4
«От близкого разрыва весь дом задрожал — от смерти всех спасла большая русская печка». Избранные главы из книги Николая Нибура «Горетовские рассказы» 16.12.2021 ZELENOGRAD.RU

Жизнь деревни Горетовки и соседнего Бакеево в годы войны и в дни Московской битвы — ровно 80 лет назад, в декабре 1941 года — вспоминает в своей книге «Горетовские рассказы» Николай Нибур. С разрешения автора продолжаем публиковать отдельные главы (первая часть, вторая часть). Сегодняшние составлены из рассказов его родных и близких: как горетовцы встретили войну и первые авианалёты, как пришлось оставить свой дом, о днях немецкой оккупации Бакеево и жизни «под немцами», как всех чуть не угнали через Истру в Германию, но семье чудом удалось спастись и выпросить из-под конвоя своих мужчин — по совету румынского солдата, о первой и самой голодной военной зиме и страшном весеннем «урожае».

Если вы хотите выбрать темы следующих публикаций нашей исторической рубрики, заполните эту форму.

Прифронтовая Горетовка

К зиме сорок первого года фронт стал подходить к Горетовке.

Эвакуация гражданского населения, как мы знаем, в войну не проводилась. В лучшем случае, да и то в самый последний момент успевали вывозить семьи коммунистов, колхозных руководителей. То есть тех, кого фашисты сразу же расстреливали. У нас в Горетовке вывезли в Химки семью председателя колхоза дяди Прони Каменского.

Самим бежать? Куда?! И как? Нет, это невозможно. На руках мамы старый отец, мой дедушка Никита, младшая сестренка и две маленькие дочери, двух и четырех лет. Во второй половине дома жила семья призванного на фронт старшего брата мамы Ивана. Там та же картина, у его молодой жены Шуры трое малых детей.

А фронт подходил все ближе.

Фашисты господствовали в воздухе, и немецкие летчики гонялись за каждым человеком. Однажды деду Никите от обстреливавшего его самолета пришлось прятаться в Трубочке. Это такое место, сейчас там лежит бетонная труба под дорожным полотном между деревнями Жилино и Горетовка — там, где речка Горетовка пересекает Пятницкое шоссе.

Но это уже позже мы стали так называть это место.

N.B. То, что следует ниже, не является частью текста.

(** * scripts/benchmark_rag.py: the RAG token-savings benchmark

    A shallow embedding of the benchmark script and the properties of its
    specification.

    Conventions of the embedding:
    - a Python [str] is the list of its code points ([N]);
    - a Python [int] is a [Z]; [len] results are [nat] injected into [Z];
    - a Python [float] is an IEEE-754 binary64 value, [spec_float] at
      precision 53 and maximal exponent 1024;
    - every [print] call is one constructor of [output], carrying the values
      interpolated in its format string; the functions return what they
      printed next to their value, in program order;
    - the outside world (the search subprocess, the file system, the
      environment variable, the temporary files) is an explicit argument. *)

From Stdlib Require Import String Ascii DecimalString.
From Stdlib Require Import ZArith NArith List Bool Lia.
From Stdlib Require Import Permutation Floats.SpecFloat.
Import ListNotations.

(** ** Python strings *)

Module PyStr.

Definition char := N.
Definition str := list char.

(** [py "..."] is the Python literal with the same ASCII characters. *)
Definition py (lit : string) : str :=
  map N_of_ascii (list_ascii_of_string lit).

Arguments py lit%_string.

(** The newline written [\n] in the source. *)
Definition nl : str := [10%N].

(** [str.isspace] of one code point, as CPython's [Py_UNICODE_ISSPACE]:
    the ASCII table below 128 and the Unicode White_Space / bidirectional
    class WS, B, S code points above. *)
Definition isspace (c : char) : bool :=
  ((9 <=? c) && (c <=? 13) || (28 <=? c) && (c <=? 32)
   || (c =? 133) || (c =? 160) || (c =? 5760)
   || (8192 <=? c) && (c <=? 8202)
   || (c =? 8232) || (c =? 8233) || (c =? 8239) || (c =? 8287)
   || (c =? 12288))%N.

(** [text.split()]: the scan keeps the run being read in [cur], reversed,
    and emits it at the next whitespace or at the end of the text. *)
Fixpoint split_from (cur : str) (text : str) : list str :=
  match text with
  | [] => match cur with [] => [] | _ :: _ => [rev cur] end
  | c :: rest =>
      if isspace c then
        match cur with
        | [] => split_from [] rest
        | _ :: _ => rev cur :: split_from [] rest
        end
      else split_from (c :: cur) rest
  end.

Definition split (text : str) : list str := split_from [] text.

(** [s.startswith(p)] *)
Fixpoint startswith (p s : str) : bool :=
  match p, s with
  | [], _ => true
  | _ :: _, [] => false
  | a :: p', b :: s' => (a =? b)%N && startswith p' s'
  end.

(** [sub in s] *)
Fixpoint contains (sub s : str) : bool :=
  startswith sub s ||
  match s with
  | [] => false
  | _ :: s' => contains sub s'
  end.

(** [s.find(sub)], counting from position [i] of the whole string. *)
Fixpoint find_from (i : Z) (sub s : str) : Z :=
  if startswith sub s then i
  else match s with
       | [] => (-1)%Z
       | _ :: s' => find_from (i + 1)%Z sub s'
       end.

А тогда, в войну никакой бетонной трубы, конечно, еще не было, а был еще один настоящий деревянный мост через речку Горетовка. Под ним дед Никита и прятался.

Однажды немецкие бомбардировщики налетели на Горетовку и стали бомбить. Вся семья находилась в доме, здесь же по случаю была и невестка Шура. Обеспокоенная, она побежала через улицу в другую половину дома к своим детям. И в это время одна бомба упала совсем рядом, через дорогу от нашего дома.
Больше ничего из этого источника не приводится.